Collected data:
═══

(** The [switch] on named keys. *)
Definition handle_named_key (named : NamedKey) (extend option command : bool) (s : Impl) : Impl :=
  match named with
  | NamedKeys.ENTER | NamedKeys.KEYPAD_ENTER =>
      if reserve_plain_enter (options s) && negb extend then s
      else fst (insert [NEWLINE] s false)
  | NamedKeys.TAB => fst (insert [TABULATOR] s false)
  | NamedKeys.BACKSPACE => backspace s
  | NamedKeys.DELETE_KEY | NamedKeys.KEYPAD_DELETE => delete_forward s
  | NamedKeys.LEFT | NamedKeys.KEYPAD_LEFT =>
      if command then move_row_boundary false extend s
      else if option then move_word_left extend s
      else move_horizontal false extend s
  | NamedKeys.RIGHT | NamedKeys.KEYPAD_RIGHT =>
      if command then move_row_boundary true extend s
      else if option then move_word_right extend s
      else move_horizontal true extend s
  | NamedKeys.UP | NamedKeys.KEYPAD_UP =>
      if command then move_buffer_boundary false extend s
      else if option then move_page false extend s
      else move_vertical (-1) extend s
  | NamedKeys.DOWN | NamedKeys.KEYPAD_DOWN =>
      if command then move_buffer_boundary true extend s
      else if option then move_page true extend s
      else move_vertical 1 extend s
  | NamedKeys.HOME | NamedKeys.KEYPAD_HOME => move_row_boundary false extend s
  | NamedKeys.END | NamedKeys.KEYPAD_END => move_row_boundary true extend s
  | NamedKeys.PAGE_UP | NamedKeys.KEYPAD_PAGE_UP => move_page false false s
  | NamedKeys.PAGE_DOWN | NamedKeys.KEYPAD_PAGE_DOWN => move_page true false s
  | _ => s
  end.

Definition handle_key (event : KeyEvent) (s : Impl) : Impl :=
  if bool_decide (key_action event = KeyActions.RELEASE) || bool_decide (is_Some (paste s)) then s
  else
    let modifiers := key_modifiers event in
    match key event with
    | NamedCode named =>
        if is_modifier_key named then s
        else
          handle_named_key named (contains modifiers ModifierBits.SHIFT)
            (contains modifiers ModifierBits.ALT)
            (contains modifiers ModifierBits.SUPER || contains modifiers ModifierBits.META) s
    | CharCode character =>
        if contains modifiers ModifierBits.CONTROL || contains modifiers ModifierBits.SUPER ||
           contains modifiers ModifierBits.HYPER || contains modifiers ModifierBits.META
        then s
        else if negb (bool_decide (key_text event = [])) then insert_utf8 (key_text event) s
        else insert_utf8 (append_utf8 (default character (shifted_key event)) []) s
    end.

Definition handle_text (event : TextEvent) (s : Impl) : Impl :=
  if bool_decide (is_Some (paste s)) then s else insert_utf8 (utf8 event) s.

Definition begin_paste (s : Impl) : PasteTransaction :=
  {| paste_lines := lines s; paste_cursor := cursor s; paste_selection := selection s;
     paste_anchor := keyboard_anchor s; paste_scroll_row := scroll_row s;
     paste_desired_column := desired_column s; paste_has_desired_column := has_desired_column s;
     pending_utf8 := []; preceding_cr := false |}.
(** ** Typing *)

(** What inserting one character does to the lines and the caret: a line break
    splits the line; a tab stands for the spaces up to the next multiple of the
    tab width; tabs and plain characters cut their line at its word wraps and
    nowhere else; the caret stays behind what was inserted. *)
Inductive typed_char (tab width : nat) :
  Z -> bool -> list (list Z) * TextCursor -> bool -> list (list Z) * TextCursor -> Prop :=
| typed_crlf b : typed_char tab width NEWLINE true b false b
| typed_break c cr pre left right post :
    c = CARRIAGE_RETURN \/ c = NEWLINE /\ cr = false ->
    typed_char tab width c cr
      (pre ++ (left ++ right) :: post, {| line := length pre; column := length left |}) (c =? CARRIAGE_RETURN)%Z
      (pre ++ left :: right :: post, {| line := S (length pre); column := 0 |})
| typed_control c cr b :
    c <> NEWLINE -> c <> CARRIAGE_RETURN -> c <> TABULATOR -> (c < 0x20 \/ c = 0x7f)%Z ->
    typed_char tab width c cr b false b
| typed_piece c cr piece pre left right post ls k :
    c = TABULATOR /\ piece = replicate (tab - length left mod tab) SPACE \/ (0x20 <= c)%Z /\ c <> 0x7f%Z /\ piece = [c] ->
    word_wrapped width (left ++ piece ++ right) ls -> cursor_valid (pre ++ ls ++ post) k ->
    offset (pre ++ ls ++ post) k = length (before_text pre) + length left + length piece ->
    typed_char tab width c cr
      (pre ++ (left ++ right) :: post, {| line := length pre; column := length left |}) false (pre ++ ls ++ post, k).

Inductive typed_text (tab width : nat) :
  list Z -> bool -> list (list Z) * TextCursor -> bool -> list (list Z) * TextCursor -> Prop :=
| typed_nil cr b : typed_text tab width [] cr b cr b
| typed_cons c cs cr b cr1 b1 cr2 b2 :
    typed_char tab width c cr b cr1 b1 -> typed_text tab width cs cr1 b1 cr2 b2 ->
    typed_text tab width (c :: cs) cr b cr2 b2.

Definition buffer (s : Impl) : list (list Z) * TextCursor := (lines s, cursor s).

Lemma materialized_typed s piece :
  0 < editable_width s -> cursor_valid (lines s) (cursor s) ->
  exists pre left right post ls k,
    buffer s = (pre ++ (left ++ right) :: post, {| line := length pre; column := length left |}) /\
    buffer (materialize_word_wraps (line (cursor s)) (insert_at_cursor piece s)) = (pre ++ ls ++ post, k) /\
    word_wrapped (editable_width s) (left ++ piece ++ right) ls /\ cursor_valid (pre ++ ls ++ post) k /\
    offset (pre ++ ls ++ post) k = length (before_text pre) + length left + length piece.
Proof.
  intros Hw Hc. destruct (insert_at_cursor_spec s piece Hc) as (Hc1 & Ho1 & _ & _).
  destruct (materialize_spec (line (cursor s)) (insert_at_cursor piece s) Hc1) as (Hc2 & Ho2 & _).
  rewrite Ho1 in Ho2. clear Ho1 Hc1. pose proof Hc as (pre & l & post & k & El & Ec & Hk)%cursor_split.
  assert (Eo : caret s = length (before_text pre) + k) by (unfold caret; rewrite Ec, El; apply offset_middle).
  rewrite Eo in Ho2. unfold caret in Ho2. revert Hc2 Ho2. unfold materialize_word_wraps, buffer.
  set (s1 := insert_at_cursor piece s).
  assert (E1 : lines s1 = pre ++ (take k l ++ piece ++ drop k l) :: post).
  { unfold s1, insert_at_cursor. rewrite Ec, El. cbn [line column lines with_text].
    by rewrite line_at_middle, replace_line_middle by done. }
  assert (Ew : editable_width s1 = editable_width s) by done. rewrite Ew, E1, Ec. cbn [line column].
  rewrite line_at_middle by done.
  destruct (materialize_loop_wraps (2 + length (take k l ++ piece ++ drop k l)) (editable_width s) pre
    (take k l ++ piece ++ drop k l) post (cursor s1) Hw ltac:(done)) as (ls & Hls & Eq).
  destruct (materialize_loop _ _ _ _ _ _) as [ls' c']. cbn [fst with_text lines cursor] in *. subst ls'.
  intros Hc2 Ho2. exists pre, (take k l), (drop k l), post, ls, c'.
  rewrite take_drop, length_take_le by done. split_and!; [by rewrite El|done|done|done|lia].
Qed.

Lemma insert_character_typed s cr c :
  0 < editable_width s -> cursor_valid (lines s) (cursor s) ->
  typed_char (tab_width (options s)) (editable_width s) c cr (buffer s)
    (snd (insert_character (s, cr) c)) (buffer (fst (insert_character (s, cr) c))).
Proof.
  intros Hw Hc. unfold insert_character.
  destruct ((c =? NEWLINE)%Z && cr) eqn:E1.
  { bool_to_prop. subst. apply typed_crlf. }
  destruct ((c =? CARRIAGE_RETURN)%Z || (c =? NEWLINE)%Z) eqn:E2.
  { cbn [fst snd]. pose proof Hc as (pre & l & post & k & El & Ec & Hk)%cursor_split.
    assert (Hor : c = CARRIAGE_RETURN \/ c = NEWLINE /\ cr = false).
    { apply orb_true_iff in E2 as [?%Z.eqb_eq|E2]; [by left|right]. rewrite E2 in E1. by apply Z.eqb_eq in E2. }
    unfold buffer, break_line. rewrite Ec, El. cbn [line column lines cursor with_text].
    rewrite line_at_middle, take_app_length, drop_middle by done. cbn [app].
    pose proof (typed_break (tab_width (options s)) (editable_width s) c cr pre (take k l) (drop k l) post Hor) as T.
    by rewrite take_drop, length_take_le in T by done. }
  apply orb_false_iff in E2 as [E2 E3]. apply Z.eqb_neq in E2, E3.
  destruct (Z.eqb_spec c TABULATOR) as [->|E4].
  { cbn [fst snd].
    destruct (materialized_typed s (replicate (tab_width (options s) - column (cursor s) mod tab_width (options s)) SPACE) Hw Hc)
      as (pre & left & right & post & ls & k & Eb & Eb' & Hls & Hk & Ho). rewrite Eb, Eb'.
    assert (Ecol : column (cursor s) = length left) by (unfold buffer in Eb; injection Eb as _ ->; done). rewrite Ecol in *.
    by eapply typed_piece; [left; split; [done|reflexivity]|..]. }
  destruct ((c <? 0x20)%Z || (c =? 0x7f)%Z) eqn:E5.
  { apply typed_control; [done..|]. apply orb_true_iff in E5 as [?%Z.ltb_lt| ?%Z.eqb_eq]; auto. }
  apply orb_false_iff in E5 as [E5%Z.ltb_ge E6%Z.eqb_neq]. cbn [fst snd].
  destruct (materialized_typed s [c] Hw Hc) as (pre & left & right & post & ls & k & Eb & Eb' & Hls & Hk & Ho).
  change (line (cursor (insert_at_cursor [c] s))) with (line (cursor s)). rewrite Eb, Eb'.
  by eapply typed_piece; [right; split_and!; [done|done|reflexivity]|..].
Qed.

Lemma insert_loop_typed characters s cr :
  0 < tab_width (options s) -> 0 < editable_width s -> cursor_valid (lines s) (cursor s) ->
  let '(s', cr') := fold_left insert_character characters (s, cr) in
  typed_text (tab_width (options s)) (editable_width s) characters cr (buffer s) cr' (buffer s').
Proof.
  revert s cr. induction characters as [|c characters IH]; intros s cr Htab Hw Hc; cbn [fold_left]; [constructor|].
  pose proof (insert_character_typed s cr c Hw Hc) as Ht.
  destruct (insert_character_spec s cr c Htab Hc) as (piece & _ & Hc1 & _ & _ & E1).
  destruct (insert_character (s, cr) c) as [s1 cr1]. cbn [fst snd] in *.
  assert (Eo : options s1 = options s) by (by rewrite E1).
  assert (Ew : editable_width s1 = editable_width s) by (by rewrite E1).
  specialize (IH s1 cr1). rewrite Eo, Ew in IH. specialize (IH Htab Hw Hc1).
  destruct (fold_left insert_character characters (s1, cr1)) as [s2 cr2]. by econstructor.
Qed.

Lemma editor_insert_typed characters s cr :
  editor_wf s ->
  let '(s', cr') := insert characters s cr in
  typed_text (tab_width (options s)) (editable_width s) characters cr (buffer (snd (delete_selection s))) cr' (buffer s').
Proof.
  intros Hwf. unfold insert. destruct (delete_selection_view s Hwf) as (Hc & _ & _ & Hopt & _).
  assert (Hw : editable_width (snd (delete_selection s)) = editable_width s)
    by (unfold delete_selection; by destruct (selection s)).
  destruct (delete_selection s) as [d s1]. cbn [snd] in *.
  assert (Hpos : 0 < editable_width s).
  { pose proof (wf_fallback s Hwf). unfold editable_width. destruct (Nat.eqb_spec (viewport_width s) 0); lia. }
  pose proof (insert_loop_typed characters s1 cr) as H. rewrite Hopt, Hw in H. specialize (H (wf_tab s Hwf) Hpos Hc).
  destruct (fold_left insert_character characters (s1, cr)) as [s2 cr2]. unfold buffer in *.
  by rewrite ensure_lines, ensure_cursor.
Qed.

(** *** Typing has one result *)

Lemma wraps_at_functional width l a b : 0 < width -> wraps_at width l a -> wraps_at width l b -> a = b.
Proof. intros Hw Ha%(materialized_wrap_break_at _ _ _ Hw) Hb%(materialized_wrap_break_at _ _ _ Hw). congruence. Qed.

═══

Task details:
The required answer is the run of lines above, starting at the line with "rewrite line_at_middle, take_app_length, drop_middle" and ending at the line with "destruct ((c <?", reproduced exactly with both ends.

Exercise answer:
    rewrite line_at_middle, take_app_length, drop_middle by done. cbn [app].
    pose proof (typed_break (tab_width (options s)) (editable_width s) c cr pre (take k l) (drop k l) post Hor) as T.
    by rewrite take_drop, length_take_le in T by done. }
  apply orb_false_iff in E2 as [E2 E3]. apply Z.eqb_neq in E2, E3.
  destruct (Z.eqb_spec c TABULATOR) as [->|E4].
  { cbn [fst snd].
    destruct (materialized_typed s (replicate (tab_width (options s) - column (cursor s) mod tab_width (options s)) SPACE) Hw Hc)
      as (pre & left & right & post & ls & k & Eb & Eb' & Hls & Hk & Ho). rewrite Eb, Eb'.
    assert (Ecol : column (cursor s) = length left) by (unfold buffer in Eb; injection Eb as _ ->; done). rewrite Ecol in *.
    by eapply typed_piece; [left; split; [done|reflexivity]|..]. }
  destruct ((c <? 0x20)%Z || (c =? 0x7f)%Z) eqn:E5.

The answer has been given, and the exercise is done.